[ 14. Oktober 2018 ]

DEGEM News – BERLIN – Forschungskolloquium zu Timbre-Semantik

Von: Steffens, Jochen via ak discourse
Datum: Sat, 13 Oct 2018
Betreff: [ak-discourse] Forschungskolloquium zu Timbre-Semantik

…zum ersten Mal im neuen Semester möchte ich Sie sehr herzlich zu unserem Forschungskolloquium am kommenden Dienstag, 16.10., um 16.15Uhr im Raum E-N 324 einladen. Im Rahmen dieses Termins wird Charalampos Saitis einen Probevortrag zum Thema Timbre semantics through the lens of crossmodal correspondences: a new way of asking old questions halten. Der Vortrag erfolgt in englischer Sprache, und eine Kurzzusammenfassung darüber finden Sie am Ende dieser E-Mail.

Wir freuen uns sehr auf Ihr Kommen.

Herzliche Grüße und Ihnen allen ein schönes (Rest-) Wochenende

Jochen Steffens

***

PD Dr. Jochen Steffens

Wissenschaftlicher Mitarbeiter
Fachgebiet Audiokommunikation (Sekr. EN-8)

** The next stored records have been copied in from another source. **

(** C1, as stated, fails: two [startListening()] calls made back to back on
    a backend that serves every request both register a handler.  When both
    have settled, two registrations are live and the store holds the handle
    of the second only. *)
Lemma overlapping_starts_register_twice :
  quiescent (play obliging overlapping) = true /\
  registered (backend (world (play obliging overlapping))) = [0; 1] /\
  unlistenFn (store (world (play obliging overlapping))) = Some 1 /\
  live (world (play obliging overlapping)) = 2.
Proof. repeat split. Qed.

(** C1, amended: when [startListening], [stopListening] and
    [restartListening] are called one at a time (each call settles before the
    next is made) and the backend rejects no [unlisten], at most one
    registration is live after every step of the event loop, and whenever the
    calls have settled the live registrations are exactly the one whose handle
    the store holds: none or one. *)
Theorem calls_in_turn_keep_one_registration env (ms : list Move) :
  gentle env ->
  one_at_a_time env (map as_turn ms) fresh ->
  forall n,
    live (world (play env (take n ms))) <= 1 /\
    (quiescent (play env (take n ms)) = true ->
     registered (backend (world (play env (take n ms))))
     = option_list (unlistenFn (store (world (play env (take n ms)))))).
Proof.
  intros Hg Hs n.
  assert (orderly env (play env (take n ms))) as Ho.
  { apply orderly_play; [exact Hg |]. rewrite <- firstn_map. by apply one_at_a_time_take. }
  split; [exact (orderly_live env _ Ho) | exact (orderly_coherent env _ Ho)].
Qed.

Lemma calls_in_turn_witness :
  live (world (play obliging in_turn)) <= 1 /\
  (quiescent (play obliging in_turn) = true ->
   registered (backend (world (play obliging in_turn)))
   = option_list (unlistenFn (store (world (play obliging in_turn))))).
Proof.
  apply (calls_in_turn_keep_one_registration obliging in_turn
           (fun _ _ _ => eq_refl)
           ltac:(vm_compute; tauto)
           (length in_turn)).
Defined.

(** Outside the amended statement: when the backend rejects the [unlisten]
    of [cleanup], [startListening] goes on to register, and the old
    registration stays beside the new one. *)
Lemma rejected_unlisten_then_start :
  registered (backend (after (run (refusing is_unlisten "denied") startListening subscribed)))
    = [0; 1] /\
  unlistenFn (store (after (run (refusing is_unlisten "denied") startListening subscribed)))
    = Some 1.
Proof. split; reflexivity. Qed.

End Registrations.

(** ** C2 and C5: the event fan-out *)

Section Fanout.
Import DbMonitoringStore.

Local Arguments emit : simpl never.

Lemma handed_nil ev (w : World DbMonitoringState) :
  with_store (handed [] ev (store w)) w = w.
Proof. destruct w as [[] ? ?]. unfold with_store, handed. simpl. by rewrite app_nil_r. Qed.

Lemma run_call_each_quiet env ls ev w :
  quiet ev ls ->
  run env (call_each ls ev) w = (inr tt, with_store (handed ls ev (store w)) w, []).
Proof.
  revert w. induction ls as [|l ls IH]; intros w Hq; simpl.
  - by rewrite handed_nil.
  - inversion Hq as [|? ? Hl Hls]; subst. rewrite Hl. rewrite IH by exact Hls.
    unfold with_store, handed, called. simpl. by rewrite <- app_assoc.
Qed.

Lemma run_call_each_thrower env before l rest e ev w :
  quiet ev before -> body l ev = Some e ->
  run env (call_each (before ++ l :: rest) ev) w
  = (inl e, with_store (handed (before ++ [l]) ev (store w)) w, []).
Proof.
  revert w. induction before as [|x before IH]; intros w Hq Hl; simpl.
  - rewrite Hl. reflexivity.
  - inversion Hq as [|? ? Hx Hb]; subst. rewrite Hx. rewrite IH by assumption.
    unfold with_store, handed, called. simpl. by rewrite <- app_assoc.
Qed.

Lemma run_subscribe_all env ls w :
  run env (subscribe_all ls) w
  = (inr (map Off ls),
     with_store (set_listeners (databaseEventEmitter (store w) ++ ls) (store w)) w, []).
Proof.
  revert w. induction ls as [|l ls IH]; intros w; simpl.
  - destruct w as [[] ? ?]. unfold with_store, set_listeners. simpl. by rewrite app_nil_r.
  - unfold mbind, async_bind. rewrite run_bind, IH. simpl.
    unfold with_store, set_listeners, on. simpl. by rewrite <- app_assoc.
Qed.

Lemma run_emit_quiet env ev w :
  quiet ev (emitter w) ->
  run env (emit ev) w
  = (inr (bool_decide (emitter w ≠ [])), with_store (handed (emitter w) ev (store w)) w, []).
Proof.
  unfold emitter. intros Hq. unfold emit, mbind, async_bind. rewrite run_bind. cbn [run get].
  destruct (databaseEventEmitter (store w)) as [|l ls] eqn:Hls.
  - cbn. by rewrite handed_nil.
  - rewrite run_bind, (run_call_each_quiet env (l :: ls) ev w Hq). reflexivity.
Qed.

Lemma run_emit_thrower env ev w before l rest e :
  emitter w = before ++ l :: rest ->
  quiet ev before -> body l ev = Some e ->
  run env (emit ev) w = (inl e, with_store (handed (before ++ [l]) ev (store w)) w, []).
Proof.
  unfold emitter. intros Hls Hq Hl.
  unfold emit, mbind, async_bind. rewrite run_bind. cbn [run get].
  rewrite Hls. destruct (before ++ l :: rest) as [|x xs] eqn:Hx.
  - by destruct before.
  - rewrite <- Hx, run_bind, (run_call_each_thrower env before l rest e ev w Hq Hl).
    reflexivity.
Qed.

Lemma handleDatabaseChange_quiet env now payload w :
  quiet (change_event now payload) (emitter w) ->
  outcome (run env (handleDatabaseChange now payload) w) = inr tt /\
  store (after (run env (handleDatabaseChange now payload) w))
  = handed (emitter w) (change_event now payload) (store w).
Proof.
  intros Hq. unfold handleDatabaseChange, mbind, async_bind.
  destruct (diff payload); cbn; rewrite run_bind, run_emit_quiet by exact Hq; by cbn.
Qed.

Lemma handleDatabaseChange_thrower env now payload w before l rest e :
  emitter w = before ++ l :: rest ->
  quiet (change_event now payload) before ->
  body l (change_event now payload) = Some e ->
  outcome (run env (handleDatabaseChange now payload) w) = inl e /\
  store (after (run env (handleDatabaseChange now payload) w))
  = handed (before ++ [l]) (change_event now payload) (store w).
Proof.
  intros Hls Hq Hl. unfold handleDatabaseChange, mbind, async_bind.
  destruct (diff payload); cbn;
    rewrite run_bind, (run_emit_thrower env _ _ before l rest e) by assumption; by cbn.
Qed.

(** C2, as stated, fails: of three registered consumers of which the second
    throws, the third is never called, and the handler's promise rejects with
    the thrown value. *)
Lemma throwing_consumer_cuts_fanout :
  outcome (run obliging fanout_with_fault blank) = inl "boom"%string /\
  map fst (delivered (store (after (run obliging fanout_with_fault blank)))) = [1; 2].
Proof. split; reflexivity. Qed.

(** C2, amended: consumers registered through [addListener] are kept in
    registration order, and one published notification is handed to them in
    that order, once per registration, up to and including the first consumer
    that throws.  When no consumer throws, every one of the N registrations is
    called exactly once; when one throws, the consumers registered after it are
    not called and the thrown value rejects the handler's promise. *)
Theorem fanout_until_first_throw env (fs : list Listener) now payload w :
  emitter w = [] ->
  emitter (after (run env (subscribe_all fs) w)) = fs /\
  (quiet (change_event now payload) fs ->
   outcome (run env (handleDatabaseChange now payload) (after (run env (subscribe_all fs) w)))
     = inr tt /\
   delivered (store (after (run env (handleDatabaseChange now payload)
                                     (after (run env (subscribe_all fs) w)))))
     = delivered (store w) ++ map (receipt (change_event now payload)) fs) /\
  (forall before l rest e,
     fs = before ++ l :: rest ->
     quiet (change_event now payload) before ->
     body l (change_event now payload) = Some e ->
     outcome (run env (handleDatabaseChange now payload) (after (run env (subscribe_all fs) w)))
       = inl e /\
     delivered (store (after (run env (handleDatabaseChange now payload)
                                       (after (run env (subscribe_all fs) w)))))
       = delivered (store w) ++ map (receipt (change_event now payload)) (before ++ [l])).
Proof.
  unfold emitter. intros Hw. rewrite run_subscribe_all, Hw. cbn [after fst snd app].
  set (w1 := with_store _ w).
  assert (emitter w1 = fs) as H1 by reflexivity.
  split; [exact H1 | split].
  - intros Hq. rewrite <- H1 in Hq.
    destruct (handleDatabaseChange_quiet env now payload w1 Hq) as [Ho Hs].
    split; [exact Ho |]. rewrite Hs, H1. reflexivity.
  - intros before l rest e Hfs Hq Hl. rewrite Hfs in H1.
    destruct (handleDatabaseChange_thrower env now payload w1 before l rest e H1 Hq Hl)
      as [Ho Hs].
    split; [exact Ho |]. rewrite Hs. reflexivity.
Qed.

Lemma fanout_witness :
  map fst (delivered (store (after (run obliging (handleDatabaseChange 0 sample)
             (after (run obliging (subscribe_all [steady 1; steady 2; steady 3]) blank))))))
  = [1; 2; 3].
Proof.
  destruct (fanout_until_first_throw obliging [steady 1; steady 2; steady 3] 0 sample blank
              eq_refl) as (_ & Hq & _).
  destruct Hq as [_ Hd].
  - repeat constructor.
  - rewrite Hd. reflexivity.
Defined.

Lemma off_cons l x xs :
  off l (x :: xs) =
    match position l xs with
    | Some _ => x :: off l xs
    | None => if decide (fn x = fn l) then xs else x :: xs
    end.
Proof.
  unfold off. simpl. destruct (position l xs) as [i|]; [reflexivity |].
  destruct (decide (fn x = fn l)); reflexivity.
Qed.

Lemma position_absent l ls : position l ls = None <-> fn l ∉ map fn ls.
Proof.
  induction ls as [|x xs IH]; simpl.
  - split; [intros _; apply not_elem_of_nil | reflexivity].
  - rewrite not_elem_of_cons. destruct (position l xs) as [i|].
    + split; [discriminate |]. intros [_ H]. by apply IH in H.
    + destruct (decide (fn x = fn l)) as [E|E].
      * split; [discriminate | intros [H _]; congruence].
      * split; [intros _; split; [congruence | by apply IH] | reflexivity].
Qed.

Lemma off_absent l ls : fn l ∉ map fn ls -> off l ls = ls.
Proof. intros H%position_absent. unfold off. by rewrite H. Qed.

Lemma others_off l ls : others l (off l ls) = others l ls.
Proof.
  unfold others. induction ls as [|x xs IH]; [reflexivity |].
  rewrite off_cons. destruct (position l xs) as [i|].
  - by rewrite !filter_cons, IH.
  - destruct (decide (fn x = fn l)) as [E|E]; [| reflexivity].
    rewrite filter_cons. by destruct (decide (fn x ≠ fn l)).
Qed.

Lemma length_off l ls : length ls <= S (length (off l ls)).
Proof.
  induction ls as [|x xs IH]; [simpl; lia |].
  rewrite off_cons. destruct (position l xs); [simpl; lia |].
  destruct (decide (fn x = fn l)); simpl; lia.
Qed.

Technische Universität Berlin

Einsteinufer 17c
10587 Berlin

Büro: +49 30 314 29161

Timbre is often conceptualized and communicated through readily available sensory attributes from other modalities—for example, a sound seen as bright, felt as warm, or tasted as sweet—because humans lack a sensory vocabulary for auditory experiences. Studying the semantics of timbre typically relies on the use of adjective scales to quantify the salient dimensions and their acoustical correlates. However, an important point that appears to get missed is that crossmodal metaphors of timbre exemplify a more ubiquitous aspect of human cognition known as crossmodal correspondences: people make many systematic associations between sensory experiences in different modalities (e.g., higher pitches are brighter). Studying correspondences between timbral dimensions of sound and perceptual dimensions of other sensory modalities can therefore offer a new way of addressing old questions about the perceptual and neurocognitive mechanisms of timbre semantics, while the latter can provide a test case for better understanding the neural basis of crossmodal correspondences and human semantic processing in general. Stimulating new concepts for sound synthesis, visual signal processing, haptic displays, and virtual reality, such research can bring a new perspective into the study of auditory perception and communication, and open pathways to the development of new semantic technologies in music and speech.